• Your objective
Below is some data. Retype exactly the lines starting at the one with "apply chat_rows_elem in" and ending at the one with "destruct Hx as".

/---

(** The messages around a message: in the order of their numbers, all of this chat, each
    as it is stored, at most as many as asked for, and without gaps: a stored message whose
    number lies between two of them is among them. *)
Theorem message_window_has_no_gaps (d : db) (chatID : string) (mid nb na : Z) :
  ∃ l, run (GetChatMessagesAround chatID mid nb na) d = (Ok l, d) ∧
    StronglySorted Z.lt (m_MessageID <$> l) ∧
    (∀ m, m ∈ l → ∃ row, messages d !! (chatID, m_MessageID m) = Some row ∧ m = message_of_row ((chatID, m_MessageID m), row)) ∧
    (0 <= nb → 0 <= na → Z.of_nat (length l) <= nb + na) ∧
    (∀ x y k, x ∈ m_MessageID <$> l → y ∈ m_MessageID <$> l → x <= k <= y → is_Some (messages d !! (chatID, k)) →
       k ∈ m_MessageID <$> l).
Proof.
  set (before := limit_to nb (merge_sort id_desc (chat_rows (λ n, n <? mid) chatID d))).
  set (after := limit_to na (merge_sort id_asc (chat_rows (λ n, mid <=? n) chatID d))).
  destruct (side_sorted d chatID id_desc (λ a b, b < a) (λ n, n <? mid) nb) as [Hb1 Hb2];
    [intros a b; unfold id_desc; lia|]. fold before in Hb1, Hb2.
  destruct (side_sorted d chatID id_asc Z.lt (λ n, mid <=? n) na) as [Ha1 Ha2];
    [intros a b; unfold id_asc; lia|]. fold after in Ha1, Ha2.
  assert (∀ A n (l : list A) x, x ∈ limit_to n l → x ∈ l) as Hsub.
  { intros A n l x Hx. destruct (limit_to_split n l) as (rest & -> & _). apply elem_of_app. by left. }
  assert (∀ km, km ∈ before → km ∈ chat_rows (λ n, n <? mid) chatID d) as Hb
    by (intros km Hk; apply Hsub in Hk; by rewrite merge_sort_Permutation in Hk).
  assert (∀ km, km ∈ after → km ∈ chat_rows (λ n, mid <=? n) chatID d) as Ha
    by (intros km Hk; apply Hsub in Hk; by rewrite merge_sort_Permutation in Hk).
  assert (∀ l : list (key * message_row), m_MessageID <$> (message_of_row <$> l) = (λ km, km.1.2) <$> l) as Hid.
  { intros l. rewrite <- list_fmap_compose. apply list_fmap_ext. by intros i [? ?] _. }
  exists (rev (message_of_row <$> before) ++ (message_of_row <$> after)). split_and!; [done|..].
  - assert (m_MessageID <$> rev (message_of_row <$> before) = (λ km, km.1.2) <$> rev before) as Hrev
      by (rewrite <- Hid; f_equal; symmetry; apply map_rev).
    rewrite fmap_app, Hid, Hrev. apply StronglySorted_app_2; [| |done].
    + intros x y (a & -> & Hx)%list_elem_of_fmap (b & -> & Hy)%list_elem_of_fmap.
      apply list_elem_of_In, in_rev, list_elem_of_In in Hx. apply Hb, chat_rows_elem in Hx as (_ & Hx & _).
      apply Ha, chat_rows_elem in Hy as (_ & Hy & _). lia.
    + change (StronglySorted Z.lt (map (λ km : key * message_row, km.1.2) (rev before))). rewrite map_rev.
      apply StronglySorted_rev. exact Hb1.
  - intros m Hm. rewrite elem_of_app in Hm.
    assert (∃ p km, km ∈ chat_rows p chatID d ∧ m = message_of_row km) as (p & [[c k] row] & Hk & ->).
    { destruct Hm as [Hm|(km & -> & Hm)%list_elem_of_fmap]; [|eauto].
      apply list_elem_of_In, in_rev, list_elem_of_In in Hm. apply list_elem_of_fmap in Hm as (km & -> & Hm). eauto. }
    apply chat_rows_elem in Hk as (Hc & _ & Hd). simpl in Hc, Hd. subst c. exists row. by split.
  - intros Hn1 Hn2. rewrite length_app, length_rev, !length_fmap. unfold before, after, limit_to.
    rewrite !(proj2 (Z.ltb_ge _ _)) by done. rewrite !length_take. lia.
  - assert (∀ z, z ∈ m_MessageID <$> rev (message_of_row <$> before) ++ (message_of_row <$> after) ↔
      (∃ km, km ∈ before ∧ z = km.1.2) ∨ (∃ km, km ∈ after ∧ z = km.1.2)) as Hz.
    { intros z. rewrite fmap_app, elem_of_app, Hid.
      assert (m_MessageID <$> rev (message_of_row <$> before) = rev ((λ km, km.1.2) <$> before)) as ->
        by (rewrite <- Hid; apply map_rev).
      rewrite list_elem_of_In, <- in_rev, <- list_elem_of_In, !list_elem_of_fmap. naive_solver. }
    intros x y k Hx Hy Hk [row Hrow]. rewrite Hz in Hx, Hy. rewrite Hz.
    destruct (decide (k < mid)) as [Hlt|Hge].
    + assert (((chatID, k), row) ∈ chat_rows (λ n, n <? mid) chatID d) as Hin by (apply chat_rows_elem; simpl; split_and!; [done|lia|done]).
      destruct (decide (((chatID, k), row) ∈ before)) as [|Hn]; [left; by exists ((chatID, k), row)|exfalso].
      destruct Hx as [(a & Ha' & ->)|(a & Ha' & ->)].
      * specialize (Hb2 _ _ Ha' Hin Hn). simpl in Hb2. lia.
      * apply Ha, chat_rows_elem in Ha' as (_ & Ha' & _). lia.
    + assert (((chatID, k), row) ∈ chat_rows (λ n, mid <=? n) chatID d) as Hin by (apply chat_rows_elem; simpl; split_and!; [done|lia|done]).
      destruct (decide (((chatID, k), row) ∈ after)) as [|Hn]; [right; by exists ((chatID, k), row)|exfalso].
      destruct Hy as [(b & Hb' & ->)|(b & Hb' & ->)].
      * apply Hb, chat_rows_elem in Hb' as (_ & Hb' & _). lia.
      * specialize (Ha2 _ _ Hb' Hin Hn). simpl in Ha2. lia.
Qed.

\---

• Written answer
    apply chat_rows_elem in Hk as (Hc & _ & Hd). simpl in Hc, Hd. subst c. exists row. by split.
  - intros Hn1 Hn2. rewrite length_app, length_rev, !length_fmap. unfold before, after, limit_to.
    rewrite !(proj2 (Z.ltb_ge _ _)) by done. rewrite !length_take. lia.
  - assert (∀ z, z ∈ m_MessageID <$> rev (message_of_row <$> before) ++ (message_of_row <$> after) ↔
      (∃ km, km ∈ before ∧ z = km.1.2) ∨ (∃ km, km ∈ after ∧ z = km.1.2)) as Hz.
    { intros z. rewrite fmap_app, elem_of_app, Hid.
      assert (m_MessageID <$> rev (message_of_row <$> before) = rev ((λ km, km.1.2) <$> before)) as ->
        by (rewrite <- Hid; apply map_rev).
      rewrite list_elem_of_In, <- in_rev, <- list_elem_of_In, !list_elem_of_fmap. naive_solver. }
    intros x y k Hx Hy Hk [row Hrow]. rewrite Hz in Hx, Hy. rewrite Hz.
    destruct (decide (k < mid)) as [Hlt|Hge].
    + assert (((chatID, k), row) ∈ chat_rows (λ n, n <? mid) chatID d) as Hin by (apply chat_rows_elem; simpl; split_and!; [done|lia|done]).
      destruct (decide (((chatID, k), row) ∈ before)) as [|Hn]; [left; by exists ((chatID, k), row)|exfalso].
      destruct Hx as [(a & Ha' & ->)|(a & Ha' & ->)].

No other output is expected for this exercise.